1. Debt prioritizing
You can take two approaches with this: the "debt snowball" method (which involves paying off the smallest balances first) or the "debt avalanche" method (which involves making minimum payments on all outstanding loans, but then siphoning all extra money to the loan with the highest interest). Each method has its financial (and psychological) pros and cons, so use the one that is more feasible and makes the most sense in regard to your income.

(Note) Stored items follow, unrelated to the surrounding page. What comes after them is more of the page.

(** X2.  Four integer fields joined by commas are read back as they are,
    whatever whitespace surrounds each field. *)
Theorem four_fields_round_trip (a b c d : pystr) (x y w h : Z) :
  ~ In 0x2C a -> ~ In 0x2C b -> ~ In 0x2C c -> ~ In 0x2C d ->
  parse_int (PyStr.strip a) = Lit x -> parse_int (PyStr.strip b) = Lit y ->
  parse_int (PyStr.strip c) = Lit w -> parse_int (PyStr.strip d) = Lit h ->
  BoundingBox.from_string
    (JStr (a ++ 0x2C :: b ++ 0x2C :: c ++ 0x2C :: d))
  = Ok (BoundingBox.cls x y w h).
Proof.
  intros Ha Hb Hc Hd Hx Hy Hw Hh.
  apply (from_string_four _ (PyStr.strip a) (PyStr.strip b) (PyStr.strip c)
           (PyStr.strip d)); try assumption.
  unfold BoundingBoxSpec.tokens, BoundingBox.usable.
  rewrite !BoxFacts.split_app, BoxFacts.split_no_sep by assumption.
  cbn [filter].
  destruct (PyStr.strip a) eqn:Ea; [rewrite BoxFacts.parse_int_nil in Hx; discriminate|].
  destruct (PyStr.strip b) eqn:Eb; [rewrite BoxFacts.parse_int_nil in Hy; discriminate|].
  destruct (PyStr.strip c) eqn:Ec; [rewrite BoxFacts.parse_int_nil in Hw; discriminate|].
  destruct (PyStr.strip d) eqn:Ed; [rewrite BoxFacts.parse_int_nil in Hh; discriminate|].
  cbn [map]. now rewrite Ea, Eb, Ec, Ed.
Qed.

Lemma four_fields_round_trip_witness :
  BoundingBox.from_string (JStr (u " 12" ++ 0x2C :: u "-7 " ++ 0x2C :: u "+30" ++ 0x2C :: u "4"))
  = Ok (BoundingBox.cls 12 (-7) 30 4).
Proof.
  apply four_fields_round_trip;
    try (vm_compute; intuition discriminate); reflexivity.
Defined.

(** X3.  [BoundingBox.from_string] raises exactly when its argument is not
    a string, and then it raises [AttributeError] (the [split] method is
    missing), which its [except] clause does not catch. *)
Theorem from_string_raises_iff_not_str (v : json) :
  match v with
  | JStr _ => exists b, BoundingBox.from_string v = Ok b
  | _ => exists e,
           BoundingBox.from_string v = Raise e /\ exn_cls e = AttributeError
  end.
Proof.
  destruct v; try (eexists; split; reflexivity).
  apply BoundingBoxFacts.from_string_total.
Qed.

(** ** The data classes *)

Module DocumentFacts.
Import DocumentSpec.

Lemma mapM_total {A B} (f : A -> res B) (P : A -> Prop) (l : list A) :
  (forall a, P a -> exists b, f a = Ok b) ->
  Forall P l -> exists bs, mapM f l = Ok bs.
Proof.
  intros Hf. induction 1 as [|a l Ha _ [bs IH]]; cbn [mapM]; [eauto|].
  destruct (Hf a Ha) as [b ->]. rewrite IH. cbn [bind]. eauto.
Qed.

(** The box of a dict whose [boundingBox] is a string or is missing. *)
Lemma box_field_Ok (entries : list (pystr * json)) :
  box_field entries ->
  exists b,
    BoundingBox.from_string
      (match Json.lookup (u "boundingBox") entries with
       | Some x => x
       | None => BoundingBox.default_string
       end) = Ok b.
Proof.
  unfold box_field.
  destruct (Json.lookup (u "boundingBox") entries) as [[]|];
    try contradiction; intros _;
    apply BoundingBoxFacts.from_string_total.
Qed.

Lemma word_from_dict_Ok (v : json) :
  word_json v -> exists w, Word.from_dict v = Ok w.
Proof.
  intros (entries & -> & Hb). unfold Word.from_dict, Json.get. cbn [bind].
  destruct (box_field_Ok entries Hb) as [b ->]. cbn [bind]. eauto.
Qed.

(** The items of a list-valued key are the ones the comprehension
    iterates over. *)
Lemma items_field_iter (key : pystr) (P : json -> Prop)
    (entries : list (pystr * json)) :
  items_field key P entries ->
  Json.iter (match Json.lookup key entries with
             | Some x => x
             | None => JList []
             end) = Ok (items_of key entries)
  /\ Forall P (items_of key entries).
Proof.
  unfold items_field, items_of.
  destruct (Json.lookup key entries) as [[]|]; try contradiction;
    intros H; split; first [reflexivity | assumption | constructor].
Qed.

2. Seeking out debt management or credit counseling services
If you need help implementing said prioritization, seeking out professional counseling for debt and credit might prove to be a good investment, especially if your debt is complicated with private loans — in contrast with fixed interest rates for federally subsidized student loans, interest rates for private loans are typically higher, and can require repayments while you're still in school. Furthermore, some private loans cannot be consolidated, which can limit how you go about repaying all your loans in full.
3. Debt consolidation
Speaking of which: Consolidation, as the name of the idea implies, is a good way of simplifying all your loans into one centralized bill. Federal Student Aid notes that consolidation "can lower monthly payments by giving you up to 30 years to repay your loans," and more importantly, you might be able to negotiate from a loan with a variable interest rate to one with a fixed interest rate. With that said, Federal Student Aid recommends you consider the feasibility of your loan consolidation; though you get a perk or two from consolidating, you might needlessly tack on additional years (and by extension, accrued interest) of being in debt.
4. Use cash
In other words: Stop incessantly charging stuff to your credit card. As a general rule of thumb, you shouldn't spend money that you don't have on stuff that you don't necessarily need (unless it's akin to the aforementioned credit counseling). Studies have shown that people who use cash to make purchases are less likely to overspend than those who purchase things with a credit card. If you really cannot tear yourself away from the convenience of charging everything (as opposed to carrying wads of cash), try to get into the habit of treating your credit card like a debit card instead.